### DIRECTIONS
Tally the lines of the data that include the word "None" and state the total, nothing else.

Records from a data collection
● ● ●
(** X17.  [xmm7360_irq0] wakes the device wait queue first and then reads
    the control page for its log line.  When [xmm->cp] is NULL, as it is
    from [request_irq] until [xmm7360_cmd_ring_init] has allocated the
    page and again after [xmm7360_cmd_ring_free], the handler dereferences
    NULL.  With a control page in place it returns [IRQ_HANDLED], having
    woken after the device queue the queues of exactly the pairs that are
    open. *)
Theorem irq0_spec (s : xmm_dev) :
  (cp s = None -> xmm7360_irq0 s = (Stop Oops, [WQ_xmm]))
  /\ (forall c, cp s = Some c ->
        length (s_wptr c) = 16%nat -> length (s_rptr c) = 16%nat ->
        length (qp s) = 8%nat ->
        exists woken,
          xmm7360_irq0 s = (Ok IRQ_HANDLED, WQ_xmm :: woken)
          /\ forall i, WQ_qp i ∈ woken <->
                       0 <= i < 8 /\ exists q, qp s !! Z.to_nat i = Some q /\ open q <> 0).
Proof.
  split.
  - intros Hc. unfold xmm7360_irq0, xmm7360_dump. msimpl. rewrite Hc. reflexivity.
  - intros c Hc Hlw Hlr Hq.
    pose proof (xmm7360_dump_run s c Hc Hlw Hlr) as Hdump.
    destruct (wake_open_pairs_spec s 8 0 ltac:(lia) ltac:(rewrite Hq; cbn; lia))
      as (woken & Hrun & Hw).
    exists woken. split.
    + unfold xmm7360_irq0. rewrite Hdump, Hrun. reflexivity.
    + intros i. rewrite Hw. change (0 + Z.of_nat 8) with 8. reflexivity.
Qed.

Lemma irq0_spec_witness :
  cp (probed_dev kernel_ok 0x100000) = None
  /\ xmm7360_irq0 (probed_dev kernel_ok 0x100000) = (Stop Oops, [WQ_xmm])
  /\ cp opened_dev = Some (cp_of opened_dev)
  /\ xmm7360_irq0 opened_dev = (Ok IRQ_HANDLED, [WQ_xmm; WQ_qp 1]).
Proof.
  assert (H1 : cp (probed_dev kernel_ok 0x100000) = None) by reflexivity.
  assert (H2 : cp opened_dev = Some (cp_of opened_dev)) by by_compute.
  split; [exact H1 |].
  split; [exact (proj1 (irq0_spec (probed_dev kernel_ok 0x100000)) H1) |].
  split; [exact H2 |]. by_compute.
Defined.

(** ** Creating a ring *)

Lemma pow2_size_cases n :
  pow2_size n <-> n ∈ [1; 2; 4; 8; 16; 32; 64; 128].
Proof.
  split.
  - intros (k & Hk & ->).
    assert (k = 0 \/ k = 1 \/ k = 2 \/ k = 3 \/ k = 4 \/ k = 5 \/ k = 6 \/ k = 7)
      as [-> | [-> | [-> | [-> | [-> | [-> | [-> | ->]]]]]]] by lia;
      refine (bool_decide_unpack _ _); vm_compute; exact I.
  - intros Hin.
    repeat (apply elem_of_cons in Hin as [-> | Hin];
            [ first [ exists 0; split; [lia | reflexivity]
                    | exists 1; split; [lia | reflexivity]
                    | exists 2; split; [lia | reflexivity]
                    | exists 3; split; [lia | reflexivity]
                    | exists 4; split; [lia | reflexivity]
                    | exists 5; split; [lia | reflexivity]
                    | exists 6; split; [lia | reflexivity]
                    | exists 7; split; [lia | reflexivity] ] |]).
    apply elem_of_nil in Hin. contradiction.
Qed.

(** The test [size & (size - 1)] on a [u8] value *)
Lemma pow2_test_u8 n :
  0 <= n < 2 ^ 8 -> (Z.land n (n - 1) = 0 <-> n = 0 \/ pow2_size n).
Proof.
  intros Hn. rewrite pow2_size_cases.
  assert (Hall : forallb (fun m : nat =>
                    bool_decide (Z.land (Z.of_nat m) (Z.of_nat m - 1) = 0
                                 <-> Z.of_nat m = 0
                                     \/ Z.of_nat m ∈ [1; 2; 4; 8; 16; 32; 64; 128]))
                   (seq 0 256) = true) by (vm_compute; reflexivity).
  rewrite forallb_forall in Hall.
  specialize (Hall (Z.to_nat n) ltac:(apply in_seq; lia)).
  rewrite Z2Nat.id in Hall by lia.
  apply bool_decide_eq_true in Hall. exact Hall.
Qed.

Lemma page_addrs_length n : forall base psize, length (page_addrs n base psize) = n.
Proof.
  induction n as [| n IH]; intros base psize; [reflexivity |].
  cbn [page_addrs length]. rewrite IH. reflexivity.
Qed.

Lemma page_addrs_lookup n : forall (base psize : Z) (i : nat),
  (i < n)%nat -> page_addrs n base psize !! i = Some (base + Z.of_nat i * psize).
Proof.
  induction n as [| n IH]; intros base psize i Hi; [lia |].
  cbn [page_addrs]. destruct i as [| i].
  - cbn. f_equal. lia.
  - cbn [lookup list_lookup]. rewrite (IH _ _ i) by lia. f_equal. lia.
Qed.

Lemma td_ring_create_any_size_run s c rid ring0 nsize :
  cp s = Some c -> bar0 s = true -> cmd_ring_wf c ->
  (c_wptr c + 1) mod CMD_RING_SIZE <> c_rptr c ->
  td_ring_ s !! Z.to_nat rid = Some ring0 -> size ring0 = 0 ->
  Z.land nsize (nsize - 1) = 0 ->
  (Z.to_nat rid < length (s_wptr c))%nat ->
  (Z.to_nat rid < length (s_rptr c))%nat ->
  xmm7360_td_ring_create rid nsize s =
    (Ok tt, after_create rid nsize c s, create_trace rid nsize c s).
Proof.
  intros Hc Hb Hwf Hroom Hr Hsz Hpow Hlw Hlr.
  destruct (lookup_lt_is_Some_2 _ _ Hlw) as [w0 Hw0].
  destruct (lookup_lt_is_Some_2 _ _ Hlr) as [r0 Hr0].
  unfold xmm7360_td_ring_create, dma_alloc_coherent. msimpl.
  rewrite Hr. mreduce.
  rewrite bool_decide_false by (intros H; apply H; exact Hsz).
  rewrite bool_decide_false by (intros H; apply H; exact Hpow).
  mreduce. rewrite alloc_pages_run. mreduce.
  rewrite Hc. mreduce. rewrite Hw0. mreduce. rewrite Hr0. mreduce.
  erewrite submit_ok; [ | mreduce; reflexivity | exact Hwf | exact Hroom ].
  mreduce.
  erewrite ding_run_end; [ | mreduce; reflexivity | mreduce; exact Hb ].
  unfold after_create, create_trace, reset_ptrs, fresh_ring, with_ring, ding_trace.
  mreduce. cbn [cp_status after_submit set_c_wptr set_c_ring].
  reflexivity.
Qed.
● ● ●
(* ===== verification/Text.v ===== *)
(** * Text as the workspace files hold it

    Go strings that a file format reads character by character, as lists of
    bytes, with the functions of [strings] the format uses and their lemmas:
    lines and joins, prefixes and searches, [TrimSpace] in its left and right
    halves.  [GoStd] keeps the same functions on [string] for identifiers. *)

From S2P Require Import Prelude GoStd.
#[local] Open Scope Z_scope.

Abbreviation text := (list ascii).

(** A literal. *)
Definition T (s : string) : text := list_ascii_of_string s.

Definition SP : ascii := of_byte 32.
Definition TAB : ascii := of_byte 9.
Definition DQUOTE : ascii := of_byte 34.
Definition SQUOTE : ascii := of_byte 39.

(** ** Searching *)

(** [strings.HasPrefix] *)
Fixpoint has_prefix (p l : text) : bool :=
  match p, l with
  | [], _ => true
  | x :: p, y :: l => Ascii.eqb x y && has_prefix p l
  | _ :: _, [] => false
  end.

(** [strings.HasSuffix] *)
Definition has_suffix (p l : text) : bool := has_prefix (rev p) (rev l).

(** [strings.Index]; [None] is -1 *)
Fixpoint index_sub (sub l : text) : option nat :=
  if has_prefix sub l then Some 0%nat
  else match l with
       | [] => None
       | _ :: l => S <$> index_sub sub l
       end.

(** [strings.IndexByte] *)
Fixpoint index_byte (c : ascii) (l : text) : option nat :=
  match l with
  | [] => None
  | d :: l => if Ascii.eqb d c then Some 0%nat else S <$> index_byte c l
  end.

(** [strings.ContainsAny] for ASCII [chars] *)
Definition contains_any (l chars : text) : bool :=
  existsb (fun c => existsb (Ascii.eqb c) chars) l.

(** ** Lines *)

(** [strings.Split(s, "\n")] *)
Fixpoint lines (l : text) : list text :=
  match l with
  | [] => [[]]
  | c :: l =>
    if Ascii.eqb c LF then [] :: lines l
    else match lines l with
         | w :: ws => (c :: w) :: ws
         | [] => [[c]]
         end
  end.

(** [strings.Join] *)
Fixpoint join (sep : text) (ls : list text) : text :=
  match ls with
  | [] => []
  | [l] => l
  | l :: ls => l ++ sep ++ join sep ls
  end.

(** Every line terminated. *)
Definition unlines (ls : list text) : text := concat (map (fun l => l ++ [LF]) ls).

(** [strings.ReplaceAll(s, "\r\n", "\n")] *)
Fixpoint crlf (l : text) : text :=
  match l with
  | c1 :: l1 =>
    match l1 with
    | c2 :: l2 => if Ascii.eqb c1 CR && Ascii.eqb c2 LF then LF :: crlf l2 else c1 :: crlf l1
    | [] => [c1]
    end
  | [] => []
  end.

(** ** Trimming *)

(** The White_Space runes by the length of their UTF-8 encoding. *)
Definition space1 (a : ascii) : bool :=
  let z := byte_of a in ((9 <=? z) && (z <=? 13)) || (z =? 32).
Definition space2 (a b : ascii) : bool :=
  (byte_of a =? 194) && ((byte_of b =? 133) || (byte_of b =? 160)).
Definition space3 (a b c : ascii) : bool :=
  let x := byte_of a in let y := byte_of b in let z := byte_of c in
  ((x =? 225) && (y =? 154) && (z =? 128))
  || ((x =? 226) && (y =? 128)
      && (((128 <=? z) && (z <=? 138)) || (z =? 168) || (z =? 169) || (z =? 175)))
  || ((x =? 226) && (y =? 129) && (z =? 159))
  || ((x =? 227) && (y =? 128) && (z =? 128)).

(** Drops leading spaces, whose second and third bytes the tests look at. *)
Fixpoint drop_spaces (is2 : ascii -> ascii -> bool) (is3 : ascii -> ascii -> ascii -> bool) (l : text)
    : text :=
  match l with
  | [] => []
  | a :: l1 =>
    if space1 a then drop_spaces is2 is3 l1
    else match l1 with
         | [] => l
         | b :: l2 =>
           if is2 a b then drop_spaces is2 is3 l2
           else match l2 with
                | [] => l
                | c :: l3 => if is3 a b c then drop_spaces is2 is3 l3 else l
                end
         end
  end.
● ● ●
### COMPLETED EXERCISE
6